I smiled at him again, tilting my head to one side as I smiled with my fangs out, running my tongue over them while I looked at him.
Predictably, he gulped.
“Thing is, I recently…settled an old dispute. Older even than the one with you and yours.” Well, in a way. Alessia and I actually didn’t have an argument with each other, but whatever. “And it made me think. You know what? It’s kind of nice not to have the annoyance of some pests following you around, barking at your heels. I’d rather just have it done with, you know?”
I set one hand on my waist, drawing his attention to the fact that I had both a knife and a gun there – that he could see. I actually carried a few more weapons, because weapons were my friends after my injuries. Before, I was more into direct hand-to-hand combat, though I could use weapons to my advantage if I wanted to, but now I relied on them a little more, since I’d rather avoid getting too close to some opponents if I could help it.

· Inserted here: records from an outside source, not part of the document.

(* ===== verification/Transform.v ===== *)
(** * [dispatch_data_create_with_transform] (libdispatch src/transform.c)

    The format types, and the conversion of a data object from one to another
    through its decoded bytes.  The codecs are those of TransformBase.v and
    TransformUtf.v. *)
From S2P Require Import Prelude TransformBase TransformUtf.
From stdpp Require Import list.
Open Scope Z_scope.

(** The [_DISPATCH_DATA_FORMAT_*] bits. *)
Definition FORMAT_NONE : Z := 0x1.
Definition FORMAT_UTF8 : Z := 0x2.
Definition FORMAT_UTF16LE : Z := 0x4.
Definition FORMAT_UTF16BE : Z := 0x8.
Definition FORMAT_UTF_ANY : Z := 0x10.
Definition FORMAT_BASE32 : Z := 0x20.
Definition FORMAT_BASE32HEX : Z := 0x40.
Definition FORMAT_BASE64 : Z := 0x80.

Definition transform := data → option (option data).

(** [struct dispatch_data_format_type_s]; [None] is a [NULL] function. *)
Record dispatch_data_format_type := {
  type : Z;
  input_mask : Z;
  output_mask : Z;
  decode : option transform;
  encode : option transform;
}.

Definition BASE_MASK : Z :=
  Z.lor (Z.lor FORMAT_NONE FORMAT_BASE32) (Z.lor FORMAT_BASE32HEX FORMAT_BASE64).
Definition UTF_MASK : Z := Z.lor FORMAT_UTF8 (Z.lor FORMAT_UTF16BE FORMAT_UTF16LE).

Section formats.
Context (malloc_ok : Z → bool) `{Bm : Beyond}.

Definition _dispatch_data_format_type_none : dispatch_data_format_type :=
  {| type := FORMAT_NONE; input_mask := 2 ^ 32 - 1; output_mask := 2 ^ 32 - 1;
     decode := None; encode := None |}.
Definition _dispatch_data_format_type_base32 : dispatch_data_format_type :=
  {| type := FORMAT_BASE32; input_mask := BASE_MASK; output_mask := BASE_MASK;
     decode := Some (_dispatch_transform_from_base32 malloc_ok);
     encode := Some (_dispatch_transform_to_base32 malloc_ok) |}.
Definition _dispatch_data_format_type_base32hex : dispatch_data_format_type :=
  {| type := FORMAT_BASE32HEX; input_mask := BASE_MASK; output_mask := BASE_MASK;
     decode := Some (_dispatch_transform_from_base32hex malloc_ok);
     encode := Some (_dispatch_transform_to_base32hex malloc_ok) |}.
Definition _dispatch_data_format_type_base64 : dispatch_data_format_type :=
  {| type := FORMAT_BASE64; input_mask := BASE_MASK; output_mask := BASE_MASK;
     decode := Some (_dispatch_transform_from_base64 malloc_ok);
     encode := Some (_dispatch_transform_to_base64 malloc_ok) |}.
Definition _dispatch_data_format_type_utf16le : dispatch_data_format_type :=
  {| type := FORMAT_UTF16LE; input_mask := UTF_MASK; output_mask := UTF_MASK;
     decode := Some (λ d, _dispatch_transform_from_utf16 malloc_ok d OSLittleEndian);
     encode := Some (λ d, _dispatch_transform_to_utf16 malloc_ok d OSLittleEndian) |}.
Definition _dispatch_data_format_type_utf16be : dispatch_data_format_type :=
  {| type := FORMAT_UTF16BE; input_mask := UTF_MASK; output_mask := UTF_MASK;
     decode := Some (λ d, _dispatch_transform_from_utf16 malloc_ok d OSBigEndian);
     encode := Some (λ d, _dispatch_transform_to_utf16 malloc_ok d OSBigEndian) |}.
Definition _dispatch_data_format_type_utf8 : dispatch_data_format_type :=
  {| type := FORMAT_UTF8; input_mask := UTF_MASK; output_mask := UTF_MASK;
     decode := None;
     encode := Some (λ d, Some (Some (_dispatch_transform_to_utf8_without_bom d))) |}.
Definition _dispatch_data_format_type_utf_any : dispatch_data_format_type :=
  {| type := FORMAT_UTF_ANY; input_mask := 0; output_mask := 0; decode := None; encode := None |}.

Definition utf_format (t : utf_type) : dispatch_data_format_type :=
  match t with
  | UTF8 => _dispatch_data_format_type_utf8
  | UTF16_HOST => _dispatch_data_format_type_utf16le
  | UTF16_REV => _dispatch_data_format_type_utf16be
  end.

(** A codec, or the data itself when there is none. *)
Definition apply_codec (f : option transform) (d : data) : option (option data) :=
  match f with Some f => f d | None => Some (Some d) end.

Definition dispatch_data_create_with_transform (d : data) (input output : dispatch_data_format_type)
    : option (option data) :=
  input ←
    (if type input =? FORMAT_UTF_ANY then
       t ← _dispatch_transform_detect_utf d; Some (option_map utf_format t)
     else Some (Some input));
  match input with
  | None => Some None
  | Some input =>
      if negb (Z.land (type input) (Z.lnot (input_mask output)) =? 0) then Some None else
      if negb (Z.land (type output) (Z.lnot (output_mask input)) =? 0) then Some None else
      if zlen (concat d) =? 0 then Some (Some d) else
      temp1 ← apply_codec (decode input) d;
      match temp1 with
      | None => Some None
      | Some temp1 => apply_codec (encode output) temp1
      end
  end.

(** ** Conversions *)

(** Decoders hand out no empty region. *)
Lemma create_from_nonempty b n v : create_from b n = Some v → Forall (λ r, r ≠ []) v.
Proof.
  unfold create_from. destruct (n =? 0); [by intros [= <-]|].
  destruct (zsub b 0 n) as [l|]; [|done]. cbn [mbind option_bind]. intros [= <-].
  unfold dispatch_data_of. destruct (Z.eqb_spec (zlen l) 0); constructor; [|done]. by intros ->.
Qed.

Lemma decode_region_eq table table_size bits group outn trim off l st :
  decode_region malloc_ok table table_size bits group outn trim off l st
  = if negb (malloc_ok (howmany (zlen l) group * outn)) then Some (false, st) else
    r ← decode_bytes table table_size bits group outn l (x st) (count st) (pad st) [];
    match r with
    | None => Some (false, st)
    | Some (x', c', p', dest) =>
        if howmany (zlen l) group * outn <? zlen dest then None else
        val ← create_from dest (u64 (trim p' (zlen dest)));
        Some (true, {| x := x'; count := c'; pad := p'; rv := rv st ++ val |})
    end.
Proof. done. Qed.

Lemma decode_data_nonempty table table_size bits group outn trim d d' :
  decode_data malloc_ok table table_size bits group outn trim d = Some (Some d') →
  Forall (λ r, r ≠ []) d'.
Proof.
  unfold decode_data. set (st0 := {| x := 0 |}). assert (H0 : Forall (λ r, r ≠ []) (rv st0)) by constructor.
  generalize 0 as off. revert H0. generalize st0 as st. clear st0.
  induction d as [|r d IH]; intros st Hst off; cbn [apply_regions].
  - cbn. by intros [= <-].
  - rewrite decode_region_eq. destruct (negb (malloc_ok _)); [done|].
    destruct (decode_bytes table table_size bits group outn r (x st) (count st) (pad st) []) as [[[[[x' c'] p'] dest]|]|]; [|done|done].
    cbn [mbind option_bind]. destruct (_ <? _); [done|].
    destruct (create_from dest _) as [v|] eqn:E; [|done]. cbn [mbind option_bind]. apply IH.
    cbn. apply Forall_app. split; [done|]. by eapply create_from_nonempty.
Qed.

Context (Hmalloc : ∀ n, malloc_ok n = true).

Lemma text_data t : t ≠ [] → (zlen (concat [t]) =? 0) = false ∧ concat [t] = t ∧ dispatch_data_of t = [t].
Proof.
  intros Ht. cbn. rewrite app_nil_r. unfold dispatch_data_of.
  destruct (Z.eqb_spec (zlen t) 0) as [E|]; [|done]. destruct t; [done|]. rewrite zlen_cons in E.
  pose proof (zlen_nonneg t). lia.
Qed.

(** The decoders on a text in one region. *)
Lemma decode64_ok x : Forall is_byte x → x ≠ [] → zlen x < 2 ^ 58 →
  ∃ d, _dispatch_transform_from_base64 malloc_ok [encode64 x] = Some (Some d) ∧ concat d = x ∧
       Forall (λ r, r ≠ []) d ∧ encode64 x ≠ [].
Proof.
  intros Hx Hne Hlen. pose proof (zlen_nonneg x).
  pose proof (encode64_len _ x (le_n _) Hx) as Hl.
  assert (He : encode64 x ≠ []).
  { intros E. rewrite E in Hl. change (zlen []) with 0 in Hl. destruct x; [done|].
    rewrite zlen_cons in *. pose proof (zlen_nonneg x). unfold howmany in Hl. zdiv. }
  destruct (decode_data_ok _ _ _ _ _ _ _ tables64_ok malloc_ok Hmalloc x (encode64 x) [] (encode64 x))
    as (d & E & Hd); [done|by eapply encode64_encoding|done| |done|done|by cbn; rewrite app_nil_r|].
  { rewrite Hl. unfold howmany. zdiv. }
  exists d. split; [exact E|]. split_and!; [done| |done]. by eapply decode_data_nonempty.
Qed.

Lemma decode32_ok x : Forall is_byte x → x ≠ [] → zlen x < 2 ^ 58 →
  ∃ d, _dispatch_transform_from_base32 malloc_ok [encode32 base32_encode_table x] = Some (Some d) ∧
       concat d = x ∧ encode32 base32_encode_table x ≠ [].
Proof.
  intros Hx Hne Hlen. pose proof (zlen_nonneg x).
  pose proof (encode32_len base32_encode_table _ x (le_n _)) as Hl.
  assert (He : encode32 base32_encode_table x ≠ []).
  { intros E. rewrite E in Hl. change (zlen []) with 0 in Hl. destruct x; [done|].
    rewrite zlen_cons in *. pose proof (zlen_nonneg x). unfold howmany in Hl. zdiv. }
  destruct (decode_data_ok _ _ _ _ _ _ _ tables32_ok malloc_ok Hmalloc x (encode32 base32_encode_table x) [] (encode32 base32_encode_table x))
    as (d & E & Hd); [done|by eapply encode32_encoding|done| |done|done|by cbn; rewrite app_nil_r|].
  { rewrite Hl. unfold howmany. zdiv. }
  exists d. by split.
Qed.

(** Base 64 text becomes the base 32 text of the same bytes and back to the
    bytes; data of one family is never converted to a format of the other. *)
Theorem transform_formats x :
  Forall is_byte x → x ≠ [] → zlen x < 2 ^ 58 →
  dispatch_data_create_with_transform [x] _dispatch_data_format_type_none _dispatch_data_format_type_base64
  = Some (Some [encode64 x]) ∧
  dispatch_data_create_with_transform [encode64 x] _dispatch_data_format_type_base64
    _dispatch_data_format_type_base32 = Some (Some [encode32 base32_encode_table x]) ∧
  (∃ d, dispatch_data_create_with_transform [encode32 base32_encode_table x]
    _dispatch_data_format_type_base32 _dispatch_data_format_type_none = Some (Some d) ∧ concat d = x) ∧
  ∀ d input output,
    List.In input [_dispatch_data_format_type_base32; _dispatch_data_format_type_base32hex;
             _dispatch_data_format_type_base64] →
    List.In output [_dispatch_data_format_type_utf8; _dispatch_data_format_type_utf16le;
              _dispatch_data_format_type_utf16be; _dispatch_data_format_type_utf_any] →
    dispatch_data_create_with_transform d input output = Some None ∧
    (type output ≠ FORMAT_UTF_ANY → dispatch_data_create_with_transform d output input = Some None).
Proof.
  intros Hx Hne Hlen. destruct (decode64_ok x Hx Hne Hlen) as (d & E & Hd & Hdne & He).
  destruct (decode32_ok x Hx Hne Hlen) as (d2 & E2 & Hd2 & He2).
  destruct (text_data x Hne) as (Hx0 & Hxc & _).
  destruct (text_data _ He) as (H0 & _ & Ht). destruct (text_data _ He2) as (H0' & _ & Ht').
  assert (Hwf : ∀ d, concat d = x → Forall (λ r, r ≠ []) d → wf_data d).
  { intros d' Hc Hf. unfold wf_data. rewrite Hc. split_and!; [done..| |done]. by intros ->. }
  unfold dispatch_data_create_with_transform. split_and!.
  - cbn -[Z.eqb zlen concat _dispatch_transform_to_base64]. rewrite Hx0. cbn -[_dispatch_transform_to_base64].
    rewrite to_base64_ok; [by rewrite Hxc, Ht|done|]. apply Hwf; [done|]. by constructor.
  - cbn -[Z.eqb zlen concat _dispatch_transform_from_base64 _dispatch_transform_to_base32 encode64].
    rewrite H0. cbn -[_dispatch_transform_from_base64 _dispatch_transform_to_base32 encode64].
    rewrite E. cbn -[_dispatch_transform_to_base32]. unfold _dispatch_transform_to_base32.
    rewrite (to_base32_ok malloc_ok Hmalloc base32_encode_table); [by rewrite Hd, Ht'|done|by apply Hwf].
  - exists d2. split; [|done]. clear Ht'. generalize dependent (encode32 base32_encode_table x).
    intros t Et _ Ht0. cbn -[Z.eqb zlen concat _dispatch_transform_from_base32].
    rewrite Ht0. cbn -[_dispatch_transform_from_base32]. by rewrite Et.
  - intros d' input output Hi Ho.
    destruct Hi as [<-|[<-|[<-|[]]]], Ho as [<-|[<-|[<-|[<-|[]]]]]; (split; [done|]); by intros.
Qed.
End formats.

#[local] Existing Instance zero_beyond.
Lemma transform_formats_witness :
  dispatch_data_create_with_transform (λ _, true) [encode64 [77; 97; 110; 77]]
    (_dispatch_data_format_type_base64 (λ _, true)) (_dispatch_data_format_type_base32 (λ _, true))
  = Some (Some [encode32 base32_encode_table [77; 97; 110; 77]]).
Proof.
  apply (transform_formats (λ _, true) (λ _, eq_refl) [77; 97; 110; 77]); [by_decide|done|done].
Defined.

“So,” I drew out the word, giving him another deliberately creepy smile, “I decided to drop by and give you a visit. See if we can’t…smooth things out a bit.” I waited for just a second while he processed that. “And end this one way or another.”

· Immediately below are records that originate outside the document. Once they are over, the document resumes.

Lemma sub_magnitudes big small :
  wf big → wf small → sign big ≠ sign small → mag (digits small) ≤ mag (digits big) →
  let '(r, carry) := sub_digits 0 (digits big) (digits small) in
  let n := {| digits := r; sign := if sign big <? 0 then -1 else 0 |} in
  carry = 0 ∧ wf n ∧ value n = value big + value small.
Proof.
  intros [Hal Had Has] [Hbl Hbd Hbs] Hs Hle.
  pose proof (sub_digits_spec (digits big) (digits small) 0 ltac:(congruence) Had Hbd ltac:(auto)) as Hd.
  destruct (sub_digits 0 (digits big) (digits small)) as [r c]. destruct Hd as (Hl & Hd & Hc & Hm).
  pose proof (mag_range _ Had). pose proof (mag_range _ Hbd). pose proof (mag_range _ Hd).
  replace (zlen r) with (zlen (digits big)) in * by (unfold zlen; congruence).
  assert (c = 0) as -> by nia. unfold value. cbn [digits sign].
  split_and!; [done| |].
  - split; cbn; [congruence|done|]. destruct (sign big <? 0); auto.
  - destruct (Z.ltb_spec (sign big) 0), (Z.ltb_spec (sign small) 0); cbn; lia.
Qed.

Lemma difference_is_sum a n r :
  wf r → value r = value a + n →
  (value r = 0 → sign r = sign a) → is_sum a n (r, 0).
Proof.
  intros Hw Hv Hz. pose proof Hw as [Hl Hd Hs]. unfold is_sum. split_and!; auto.
  - split_and!; auto. by apply near_digits.
  - rewrite Hv. destruct (sign r <? 0); lia.
  - intros _ _ Hs0. split; [done|]. intros Hm. rewrite Hz by (unfold value; rewrite Hm; by destruct (_ <? _)).
    destruct Hs0 as [|Hs0]; [done|]. exfalso. apply Hs0. rewrite <- Hv. unfold value. rewrite Hm.
    by destruct (_ <? _).
Qed.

He definitely got the hint then. He was aware that I was offering him two options and one of them was really bad for him.
But rather than looking relieved that there was a way out of this mess – well, mess for him – he started to look pissed off. “You’d just paralyze someone and then kill them without giving them a chance? Where’s the sense of fairness in that?”
I shrugged. “Where’s the sense of fairness in chasing after someone for decades because they dared to handle a situation where their terms had been blatantly violated? Look, I don’t care if you’re mad at me for killing your old boss or even putting the gang on the defensive instead of the offensive like they’d planned. The point is, it’s been decades. You’ve moved on to another life. Holding a grudge about something like that, for that long? It’s dumb,” I told him bluntly. “It was a job to me, not a life. He violated the terms, so I ended the contract. He knew the consequences, he just didn’t care because he thought he was above them. You know how annoying it is to have an old, unreliable boss’s employees harass you for years on end?” I smiled coldly while I surveyed him again. “I mean, I could always show you what that’s like, just make you constantly wonder when I’ll pop up again, and if you move? Well, don’t worry, it’s easy to find you again. I could make your life hell. Or I could skip all that, save myself the bother, and end you now.”
I shrugged a bit as I settled my hand comfortably onto the hilt of my knife. “It’s all really the same to me, but there is some hassle involved in stalking you, and I have better things to do with my life than harass someone from decades past who can’t let things go.” I ran my tongue over my fangs again.
“So, what’s it going to be?” I asked in a deadly quiet tone. “Want to let bygones be bygones, call it a night, and walk away forgetting we ever met? Or would you rather take the chance that I wouldn’t kill someone in cold blood?”